Excerpts from a dataset:
%%

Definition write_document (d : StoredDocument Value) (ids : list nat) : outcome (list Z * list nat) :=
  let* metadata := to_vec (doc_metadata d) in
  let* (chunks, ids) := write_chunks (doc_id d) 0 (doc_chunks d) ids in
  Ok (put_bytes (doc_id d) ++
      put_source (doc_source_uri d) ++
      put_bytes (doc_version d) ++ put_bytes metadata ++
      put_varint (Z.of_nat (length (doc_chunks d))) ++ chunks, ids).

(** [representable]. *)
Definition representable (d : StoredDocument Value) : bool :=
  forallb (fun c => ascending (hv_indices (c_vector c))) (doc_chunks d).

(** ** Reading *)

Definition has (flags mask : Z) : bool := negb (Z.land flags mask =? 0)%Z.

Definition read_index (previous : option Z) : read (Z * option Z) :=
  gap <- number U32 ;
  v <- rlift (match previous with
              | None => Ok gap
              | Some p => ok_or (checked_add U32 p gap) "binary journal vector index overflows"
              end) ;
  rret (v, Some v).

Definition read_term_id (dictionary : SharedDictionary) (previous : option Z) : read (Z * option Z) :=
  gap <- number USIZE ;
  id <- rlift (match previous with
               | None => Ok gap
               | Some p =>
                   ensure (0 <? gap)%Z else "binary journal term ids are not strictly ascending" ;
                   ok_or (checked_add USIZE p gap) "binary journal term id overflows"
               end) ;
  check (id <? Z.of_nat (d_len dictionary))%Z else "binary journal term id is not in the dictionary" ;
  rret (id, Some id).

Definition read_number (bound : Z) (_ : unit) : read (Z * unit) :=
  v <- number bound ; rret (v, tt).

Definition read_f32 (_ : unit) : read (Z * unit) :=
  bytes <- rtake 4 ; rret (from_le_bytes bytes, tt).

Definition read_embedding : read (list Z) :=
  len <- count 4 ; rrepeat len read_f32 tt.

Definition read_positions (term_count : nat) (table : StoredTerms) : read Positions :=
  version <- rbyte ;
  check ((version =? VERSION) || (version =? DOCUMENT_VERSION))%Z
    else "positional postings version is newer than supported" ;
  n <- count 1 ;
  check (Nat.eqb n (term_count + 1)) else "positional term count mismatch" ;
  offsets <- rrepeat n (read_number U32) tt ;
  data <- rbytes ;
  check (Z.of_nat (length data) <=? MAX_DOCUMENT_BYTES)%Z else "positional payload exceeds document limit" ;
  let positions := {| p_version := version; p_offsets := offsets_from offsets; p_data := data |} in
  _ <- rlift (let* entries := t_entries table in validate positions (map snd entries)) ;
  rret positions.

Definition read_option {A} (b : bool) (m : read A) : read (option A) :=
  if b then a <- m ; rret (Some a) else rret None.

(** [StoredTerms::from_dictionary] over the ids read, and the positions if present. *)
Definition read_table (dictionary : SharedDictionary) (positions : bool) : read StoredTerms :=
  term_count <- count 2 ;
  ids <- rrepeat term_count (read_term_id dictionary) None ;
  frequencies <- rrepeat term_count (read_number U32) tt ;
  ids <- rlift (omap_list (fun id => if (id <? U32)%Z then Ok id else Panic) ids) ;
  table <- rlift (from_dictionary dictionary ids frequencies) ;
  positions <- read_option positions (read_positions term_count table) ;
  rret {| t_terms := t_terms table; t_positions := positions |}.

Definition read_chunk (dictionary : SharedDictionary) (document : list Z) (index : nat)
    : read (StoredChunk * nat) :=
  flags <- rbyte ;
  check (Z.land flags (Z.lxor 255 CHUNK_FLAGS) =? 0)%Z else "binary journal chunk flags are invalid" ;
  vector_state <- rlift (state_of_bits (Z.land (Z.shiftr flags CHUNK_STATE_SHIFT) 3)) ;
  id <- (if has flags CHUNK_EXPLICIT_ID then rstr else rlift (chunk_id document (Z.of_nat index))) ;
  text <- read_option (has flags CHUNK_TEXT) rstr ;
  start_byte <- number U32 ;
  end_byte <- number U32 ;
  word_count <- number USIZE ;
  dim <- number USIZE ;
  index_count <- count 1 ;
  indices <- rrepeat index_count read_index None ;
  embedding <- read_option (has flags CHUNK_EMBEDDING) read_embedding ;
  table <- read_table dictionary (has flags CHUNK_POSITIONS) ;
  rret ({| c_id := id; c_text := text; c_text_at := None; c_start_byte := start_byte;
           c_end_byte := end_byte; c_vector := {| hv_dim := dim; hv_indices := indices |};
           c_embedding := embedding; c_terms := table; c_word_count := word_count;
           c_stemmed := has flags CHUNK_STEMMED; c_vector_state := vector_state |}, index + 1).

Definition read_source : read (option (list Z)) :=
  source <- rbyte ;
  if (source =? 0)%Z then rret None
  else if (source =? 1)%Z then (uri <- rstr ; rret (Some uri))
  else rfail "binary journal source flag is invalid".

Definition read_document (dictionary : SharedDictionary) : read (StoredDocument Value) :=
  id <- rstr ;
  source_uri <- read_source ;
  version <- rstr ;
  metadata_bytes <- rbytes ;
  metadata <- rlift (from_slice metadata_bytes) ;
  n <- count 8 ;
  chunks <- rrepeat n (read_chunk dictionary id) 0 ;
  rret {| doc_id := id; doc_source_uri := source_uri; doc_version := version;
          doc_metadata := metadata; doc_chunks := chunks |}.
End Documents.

%%

--- Your objective ---
Reproduce every line above that contains the string "overflows".

--- Expected answer ---
              | Some p => ok_or (checked_add U32 p gap) "binary journal vector index overflows"
                   ok_or (checked_add USIZE p gap) "binary journal term id overflows"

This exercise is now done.